» Work task
In the entries below, find the lines that contain the word "true" and copy them.

(Records from a dataset)
"""

Definition blank_topic_body : value :=
  VObject [(js "topic", VString (js "   "));
           (js "keyPoints", VString (js "productivity"));
           (js "tone", VString (js "casual"))].

Definition bad_tone_body : value :=
  VObject [(js "topic", VString (js "Remote Work"));
           (js "keyPoints", VString (js "productivity"));
           (js "tone", VString (js "sarcastic"))].

Definition unparsable_request : NextRequest :=
  mkRequest (inl (ErrorInstance (js "Unexpected end of JSON input"))).

Definition env : Env := mkEnv (Some (js "sk-ant-test")).

Definition env_without_key : Env := mkEnv None.

Definition rejecting (m : jsstring) : MessageCreateParams -> CreateOutcome :=
  fun _ => CreateRejects (ErrorInstance m).

Definition resolving (content : list ContentBlock) : MessageCreateParams -> CreateOutcome :=
  fun _ => CreateResolves content.

Definition article_text : jsstring := js "# Remote Work".

End Sample.

Module SamplePage.
Import JS Page.

Definition form (t : jsstring) : GenerateRequest :=
  mkFormData t (js "productivity, isolation, tooling") (js "casual").

(** A state reached after a generation at time 1700000000000. *)
Definition state_with_topic (t : jsstring) : State :=
  mkState (form t) (js "# Remote Work") false [] 1700000000000 false false.

Definition ready : State := state_with_topic (js "Remote Work").

Definition answering (outcome : FetchOutcome) : FetchRequest -> FetchOutcome :=
  fun _ => outcome.

Definition server_error : FetchOutcome :=
  FetchResolves false
    (inr (mkData [] (Some (js "Rate limit exceeded. Please wait a moment and try again.")))).

Definition server_success : FetchOutcome :=
  FetchResolves true (inr (mkData (js "# Remote Work, again") None)).

(** One letter followed by 200 spaces: 201 code units, 1 once trimmed. *)
Definition padded_topic : jsstring := js "a" ++ repeat 32%N 200.

Definition blank_topic : jsstring := repeat 32%N 201.

End SamplePage.

(* ================================================================= *)
(** ** The other handlers of [page.tsx]                               *)
(* ================================================================= *)

Module PageActions.
Import JS Page.

Definition setFormData (v : GenerateRequest) (s : State) : State :=
  mkState v (generatedArticle s) (isLoading s) (error s) (lastGenerated s)
          (copySuccess s) (downloadSuccess s).
Definition setCopySuccess (v : bool) (s : State) : State :=
  mkState (formData s) (generatedArticle s) (isLoading s) (error s) (lastGenerated s)
          v (downloadSuccess s).
Definition setDownloadSuccess (v : bool) (s : State) : State :=
  mkState (formData s) (generatedArticle s) (isLoading s) (error s) (lastGenerated s)
          (copySuccess s) v.

(** [keyof GenerateRequest]. *)
Inductive Field : Type := FTopic | FKeyPoints | FTone.

(** [{ ...prev, [field]: value }]. *)
Definition with_field (field : Field) (value : jsstring) (prev : GenerateRequest)
  : GenerateRequest :=
  match field with
  | FTopic => mkFormData value (keyPoints prev) (tone prev)
  | FKeyPoints => mkFormData (topic prev) value (tone prev)
  | FTone => mkFormData (topic prev) (keyPoints prev) value
  end.

(** [data[field]]. *)
Definition field_value (field : Field) (data : GenerateRequest) : jsstring :=
  match field with
  | FTopic => topic data
  | FKeyPoints => keyPoints data
  | FTone => tone data
  end.

Definition Field_eqb (f g : Field) : bool :=
  match f, g with
  | FTopic, FTopic | FKeyPoints, FKeyPoints | FTone, FTone => true
  | _, _ => false
  end.

(** A code unit of [a-z], [0-9] or the hyphen. *)
Definition file_name_unit (c : N) : bool :=
  (((48 <=? c) && (c <=? 57)) || ((97 <=? c) && (c <=? 122)) || (c =? 45))%N.

(** [handleInputChange] (lines 39-42). *)
Definition handleInputChange (field : Field) (value : jsstring) (s : State) : State :=
  setError [] (setFormData (with_field field value (formData s)) s).

(** [TONE_OPTIONS] (lines 18-24): value and label. *)
Definition TONE_OPTIONS : list (jsstring * jsstring) :=
  [(js "professional", js "Professional");
   (js "casual", js "Casual");
   (js "academic", js "Academic");
   (js "creative", js "Creative");
   (js "conversational", js "Conversational")].

(** The callbacks handed to [setTimeout] (lines 113-115 and 134-136). *)
Inductive TimerCallback : Type :=
| ClearCopySuccess
| ClearDownloadSuccess.

Definition run_timer (cb : TimerCallback) (s : State) : State :=
  match cb with
  | ClearCopySuccess => setCopySuccess false s
  | ClearDownloadSuccess => setDownloadSuccess false s
  end.

(** What a handler asks of the browser. *)
Inductive Effect : Type :=
| ClipboardWriteText (text : jsstring)
| SetTimeout (cb : TimerCallback) (delay : Z)
| SaveFile (name content mime : jsstring).

(** [await navigator.clipboard.writeText(text)]: the promise resolves or
    rejects, or [navigator.clipboard] is undefined and the call itself
    raises. *)
Inductive ClipboardOutcome : Type :=
| WriteResolves
| WriteRejects (e : Thrown)
| ClipboardMissing.

Definition ERR_COPY : jsstring :=
  js "Failed to copy to clipboard. Please try again or use Ctrl+C/Cmd+C.".
Definition ERR_DOWNLOAD : jsstring :=
  js "Failed to download file. Please try again.".

(** [copyToClipboard] (lines 106-119). *)
Definition copyToClipboard (clipboard : jsstring -> ClipboardOutcome) (s : State)
  : State * list Effect :=
  match clipboard (generatedArticle s) with
  | WriteResolves =>
      (setError [] (setCopySuccess true s),
       [ClipboardWriteText (generatedArticle s); SetTimeout ClearCopySuccess 2000])
  | WriteRejects _ =>
      (setError ERR_COPY s, [ClipboardWriteText (generatedArticle s)])
  | ClipboardMissing =>
      (setError ERR_COPY s, [])
  end.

"""

» Task output
  FetchResolves true (inr (mkData (js "# Remote Work, again") None)).
  | FTopic, FTopic | FKeyPoints, FKeyPoints | FTone, FTone => true
      (setError [] (setCopySuccess true s),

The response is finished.